El hotel Barceló cuenta con un mirador privilegiado que ofrece una panorámica de 360 grados sobre Barcelona, así como toda suerte de cócteles. Aunque durante las noches frías de invierno el bar permanece cerrado, con las luces apagadas, el acceso a la terraza es libre para los clientes del hotel y para quienes no lo son pero aparentan serlo. Roberto distinguió a Dragan, apoyado sobre uno de los telescopios del mirador.

—Es curioso como algunos de los mejores sitios permanecen vacíos, ignorados por el gentío. ¿Por qué agolparse en los bares cuando el hotel Barceló nos ofrece gratuitamente unas vistas maravillosas?

—Con las prisas he olvidado traerme un par de petacas para entrar en calor —apuntó Roberto con sarcasmo.

—La próxima vez será más agradable —aseguró Dragan, sonriendo.

—La próxima vez no quiero que nadie llame al timbre de mi casa ni deje ningún sobre bajo la puerta. ¿Entendido?

—Las reglas no las pones tú, sino nosotros —replicó Dragan—. Además, creo que el sobre con diez mil euros que te dejaron los Reyes Magos de Oriente no te molestó tanto.

Dragan ya se permitía hasta tutearle, pero se le hubiera helado la sonrisa de superioridad de saber que había empleado parte de ese dinero en comprar una microcámara de alta resolución que llevaba camuflada en el botón superior de su camisa. Aunque todos los botones eran idénticos, solo uno ocultaba aquel ingenio que, en opinión de su amigo Pepe, era lo mejor que podía adquirirse en el mercado. Roberto creía firmemente en los avances tecnológicos, pero, aun así, albergaba serias dudas de que la oscuridad reinante en aquella terraza permitiera captar imágenes lo bastante precisas del rostro de su antagonista.

—Déjate de tonterías —afirmó Roberto, tajante, devolviéndole el tuteo—. Dime qué quieres saber y no perdamos más tiempo.

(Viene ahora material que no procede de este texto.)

(* ===== verification/CmdClientFacts.v ===== *)
(** * Facts about the commands of the client

    The commands against a server of the same process: what [furan list] prints and what
    [furan trigger] starts. *)

From S2P Require Import Prelude GoStrings GoTime Uuid Models Datalayer FakeDL K8s Grpc GrpcFacts Client ClientFacts CmdClient.

#[local] Open Scope Z_scope.

(** ** A process that is connected to a server of its own *)

Section local.
Context `{K8sQuantity} {W : Type} (rt : Runtime W) `{SecretBox}.
Context (gr : Server W) (trace : ∀ A, interceptor (W := W) A)
  (monitor : context → string → M W (MonitorClient W)).

Definition local_net : ClientProcess W := {|
  cl_ReadFile _ := mret ""%string;
  AppendCertsFromPEM _ := true;
  Dial _ rc _ := mret (loopback rt gr trace rc monitor);
|}.

(** The connection of a client with these options. *)
Definition local_client (opts : client_Options) : RemoteBuilder W :=
  {| rb_c := loopback rt gr trace {| apilabel := APIKeyLabel; apikey := opt_APIKey opts |} monitor |}.

Lemma wp_New quote opts Q w :
  wp (New local_net quote opts) Q w ↔ Q (Ok (local_client opts)) w.
Proof. unfold New. by destruct (TLSInsecureSkipVerify opts). Qed.

Lemma wp_Close opts Q w : wp (Close (local_client opts)) Q w ↔ Q (Ok ()) w.
Proof. done. Qed.
End local.

(** ** furan list *)







Section listing.
Context `{K8sQuantity} {W : Type} (rt : Runtime W) `{SecretBox} (gr : Server W)
  (trace : ∀ A, interceptor (W := W) A) (monitor : context → string → M W (MonitorClient W)).
Context (p : CliProcess W) (dl : DataLayer W) (builds : W → list Build).


End listing.

(** ** furan trigger *)

Lemma cache_type_known s ctype : cache_type s = Some ctype → ctype ≠ BuildCacheOpts_UNKNOWN.
Proof. unfold cache_type. repeat case_decide; by intros [= <-]. Qed.

Section triggering.
Context `{K8sQuantity} {W : Type} (rt : Runtime W) `{SecretBox} (gr : Server W)
  (trace : ∀ A, interceptor (W := W) A) (monitor : context → string → M W (MonitorClient W)).
Context (p : CliProcess W) (dl : DataLayer W) (obs : W → gmap uuid Build) `{!DataLayerSpec dl obs}.

(** The build of the flags, as it is stored: with something to be tagged with, and without
    build arguments. *)
Record given (fl : trigger_flags) (b : Build) : Prop := {
  gv_status : b_Status b = BuildStatusNotStarted;
  gv_repo : b_GitHubRepo b = github_repo fl;
  gv_ref : b_GitHubRef b = source_ref fl;
  gv_tags : b_Tags b = tags fl;
  gv_sha : b_CommitSHATag b = tag_sha fl;
  gv_tagged : b_Tags b ≠ [] ∨ b_CommitSHATag b = true;
  gv_repos : b_ImageRepos b = imagerepos fl;
  gv_dockerfile : bo_RelativeDockerfilePath (b_BuildOptions b) =
    (if decide (dockerfile_path fl = ""%string) then "."%string else dockerfile_path fl);
  gv_cache : cache_type (cachetype fl) = Some (Type_ (bo_Cache (b_BuildOptions b)));
  gv_max : MaxMode (bo_Cache (b_BuildOptions b)) = cachemaxmode fl;
  gv_resources : bo_Resources (b_BuildOptions b) = trigger_resources fl;
  gv_skip : rq_SkipIfExists (b_Request b) = skip_if_exists fl;
  gv_args : bo_BuildArgs (b_BuildOptions b) = ∅;
}.

(** A client that monitors the build: its stream was read to the end, then its status, which
    is printed last. *)
Definition watched (rb : RemoteBuilder W) fl (id : uuid) (v w' : W) : Prop :=
  ∃ mc v1 i u u' bs v2,
    rb_MonitorBuild rb (CtxWithTimeout CtxBackground (buildtimeout fl)) id v = (Ok mc, v1) ∧
    Recv mc u = (Err ErrEOF, u') ∧ rb_GetBuildStatus rb CtxBackground id u' = (Ok bs, v2) ∧
    w' = Stderr p ("build completed: state: " +:+ BuildState_String (rs_State bs) +:+ duration bs +:+
                   "(" +:+ fmt_nat i +:+ " msgs received)" +:+ nl) v2.

Lemma recv_loop_ends n (mc : MonitorClient W) (print : BuildEvent → M W ()) msg (w : W) i w' :
  recv_loop n mc print msg w = (Ok i, w') → ∃ u, Recv mc u = (Err ErrEOF, w').
Proof.
  revert w i. induction n as [|n IH]; intros w i; cbn [recv_loop]; [done|].
  unfold mbind, M_bind, attempt. destruct (Recv mc w) as [[be|e|e] w1] eqn:E; [| |done].
  - destruct (print be w1) as [[[]|?|?] w2]; [|done..].
    destruct (recv_loop n mc print msg w2) as [[j|?|?] w3] eqn:El; [|done..].
    intros [= _ <-]. by eapply IH.
  - destruct (decide (e = ErrEOF)) as [->|]; [|done]. intros [= _ <-]. by exists w.
Qed.

Lemma wp_trigger_monitor n fl rb id w :
  wp (trigger_monitor p n fl rb id) (λ r w', r = Ok () → watched rb fl id w w') w.
Proof.
  unfold trigger_monitor. rewrite wp_bind, wp_wrapf. unfold wp at 1.
  destruct (rb_MonitorBuild rb _ id w) as [[mc|?|?] v1] eqn:Em; [|done..]. cbn [fst snd].
  rewrite wp_bind. unfold wp at 1. destruct (recv_loop _ _ _ _ v1) as [[i|?|?] u'] eqn:El; [|done..].
  apply recv_loop_ends in El as [u Hu]. cbn [fst snd].
  rewrite wp_bind, wp_wrapf. unfold wp at 1. destruct (rb_GetBuildStatus rb _ id u') as [[bs|?|?] v2] eqn:Eg; [|done..].
  cbn [fst snd]. unfold err_out. rewrite wp_run. intros _. by exists mc, v1, i, u, u', bs, v2.
Qed.

(** C40: a [furan trigger] that succeeds has had its StartBuild answered with the ID of a row
    that is not started and is the build of its flags - but without build arguments, whatever
    [--build-arg] says.  With [--monitor], the default, it has then read the stream of that
    build to its end and the status after it, which it prints; without, it leaves the row as
    it is. *)
Theorem trigger_starts_what_it_is_given n opts fl w :
  cli_net p = local_net rt gr trace monitor → plain_server gr dl obs →
  (∀ s v, obs (Stderr p s v) = obs v) →
  let rb := local_client rt gr trace monitor opts in
  wp (trigger p n opts fl) (λ r w', r = Ok () → ∃ id b ctype w1,
    rb_StartBuild rb (CtxWithTimeout CtxBackground (rpctimeout fl)) (trigger_request fl ctype) w = (Ok id, w1) ∧
    obs w1 !! id = Some b ∧ given fl b ∧
    let v := Stderr p ("build started: " +:+ uuid_String id +:+ nl) w1 in
    if monitorBuild fl then watched rb fl id v w' else obs w' = obs w1) w.
Proof.
  intros Hnet Hgr Herr rb. unfold trigger, with_client. rewrite wp_bind, wp_wrapf, Hnet, wp_New, wp_deferring.
  eapply (wp_mono _ (λ r w', r = Ok () → ∃ id b ctype w1, _)).
  { intros r w1 Hr. rewrite wp_Close. exact Hr. }
  destruct (negb (tag_sha fl) && bool_decide (tags fl = [])) eqn:Htags; [done|].
  destruct (cache_type (cachetype fl)) as [ctype|] eqn:Hct; [|done]. fold rb.
  rewrite wp_bind, wp_wrapf. unfold wp at 1.
  assert (wp (rb_StartBuild rb (CtxWithTimeout CtxBackground (rpctimeout fl)) (trigger_request fl ctype))
    (λ r w1, ∀ id, r = Ok id → ∃ b, obs w1 !! id = Some b ∧ given fl b) w) as Hstart.
  { unfold rb_StartBuild, rb, local_client. rewrite wp_bind, wp_wrapf. cbn [rb_c rpc_StartBuild loopback].
    apply (wp_serve gr trace _ dl obs Hgr); [|done..]. intros w1 _. rewrite wp_bind.
    eapply wp_mono; [|by apply (StartBuild_stores rt gr dl obs Hgr)]. intros [[sid go]|?|?] w2 Hst; [|done..].
    destruct (Hst _ eq_refl) as (id & b & bd & rnd & v & b0 & b1 & Hid & Hb & _ & Hs & Hbd & _ & _ & _ & _ & Ha).
    injection Hbd as <-. rewrite wp_ret, wp_wrapf, wp_lift_res. cbn [fst] in Hid |- *. rewrite Hid, FromString_String.
    intros ? [= <-]. exists b. split; [done|].
    destruct Ha as [H1 H2 H3 H4 H5 H6 H7 H8 H9 H10]. cbn in *. specialize (H9 _ eq_refl (cache_type_known _ _ Hct)).
    constructor; try congruence.
    - rewrite H3, H4. destruct (tag_sha fl); [by right|left]. cbn in Htags. by apply bool_decide_eq_false in Htags.
    - clear -H5. revert H5. generalize (b_ImageRepos b), (imagerepos fl). intros l l' Hl.
      symmetry. by apply (inj (fmap Some)).
    - by rewrite Hct, H9.
    - by rewrite H9. }
  unfold wp in Hstart. destruct (rb_StartBuild rb _ _ w) as [[id|?|?] w1] eqn:Es; [|done..]. cbn [fst snd] in *.
  destruct (Hstart id eq_refl) as (b & Hb & Hg). rewrite wp_bind. unfold err_out at 1. rewrite wp_run. cbn [fst snd].
  destruct (monitorBuild fl) eqn:Hmon.
  - eapply wp_mono; [|apply wp_trigger_monitor]. intros r w2 Hr Hok. exists id, b, ctype, w1. by auto.
  - rewrite wp_ret. intros _. exists id, b, ctype, w1. split_and!; [done..|]. by apply Herr.
Qed.
End triggering.

(** ** Witnesses *)

#[local] Existing Instance milli_quantity.

(** The clock of the command stands at the beginning of 2020; a monitored stream is empty. *)
Definition sample_monitor (_ : context) (_ : string) : M fake_world (MonitorClient fake_world) :=
  mret {| Recv := throw ErrEOF |}.

Definition sample_cli : CliProcess fake_world := {|
  cli_net := local_net idle_runtime plain_sample (λ _ _ h, h) sample_monitor;
  cli_quote s := s; Stdout _ w := w; Stderr _ w := w;
  cli_Now w := (TimeFromRPCTimestamp {| Seconds := 1577836800; Nanos := 0 |}, w) |}.

Definition sample_options : client_Options :=
  {| Address := "furan:4000"; opt_APIKey := uuid_String uuid_Nil; TLSInsecureSkipVerify := true |}.

Definition sample_trigger : trigger_flags := {|
  github_token := "token"; github_repo := "acme/widget"; source_ref := "master"; dockerfile_path := ".";
  tags := ["v1"%string]; tag_sha := false; skip_if_exists := false; cachetype := "disabled"; cachemaxmode := false;
  buildArgs := ["VERSION=2"%string]; imagerepos := ["quay.io/acme/widget"%string]; monitorBuild := true;
  rpctimeout := 30 * Second; buildtimeout := 30 * Minute; trigger_resources := BuildResources_zero |}.

Definition triggered : res () * fake_world := trigger sample_cli 10 sample_options sample_trigger keyed_world.

Lemma trigger_starts_what_it_is_given_witness :
  triggered.1 = Ok () ∧ ∃ id b, given sample_trigger b ∧
    ∃ v, watched sample_cli (local_client idle_runtime plain_sample (λ _ _ h, h) sample_monitor sample_options)
           sample_trigger id v triggered.2.
Proof.
  assert (triggered.1 = Ok ()) as Ho by (vm_compute; reflexivity). split; [exact Ho|].
  destruct (trigger_starts_what_it_is_given idle_runtime plain_sample (λ _ _ h, h) sample_monitor sample_cli
    Fake.dl fake_obs 10 sample_options sample_trigger keyed_world eq_refl plain_sample_ok (λ _ _, eq_refl) Ho)
    as (id & b & ctype & w1 & _ & _ & Hg & Hw).
  exists id, b. split; [exact Hg|]. eexists. exact Hw.
Defined.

—Eso ya está mejor. La vida es, sobre todo, una cuestión de actitud, y la tuya, en el fondo, me gusta. También me gustaría saber el motivo de tu reciente visita a las obras del AVE junto a un inspector de Trabajo…

La pregunta no le sorprendió. Durante las últimas horas había sopesado qué debía contarle. Elegir entrañaba riesgos y dilemas morales, pero, una vez escogido un camino, nada resultaba más contraproducente que vacilar.

—Queremos provocar los suficientes problemas como para que los hermanos Boutha decidan subir a Barcelona —explicó, resuelto—. Si vienen, serán detenidos e, inmediatamente, se activará el operativo para desarticular al resto de la banda.

—¿Alguna otra novedad en la investigación? —preguntó Dragan.

—Nada más.

—Buen trabajo. Nos volveremos a ver otro día. Yo me tengo que ir, pero te rogaría que esperes aquí diez minutos antes de salir del hotel. Puedes distraerte mirando la ciudad con este telescopio. Es gratuito. Nunca dejan de sorprenderme las diferentes formas de hacer negocios. Pero recuerda: al final, nada es gratis.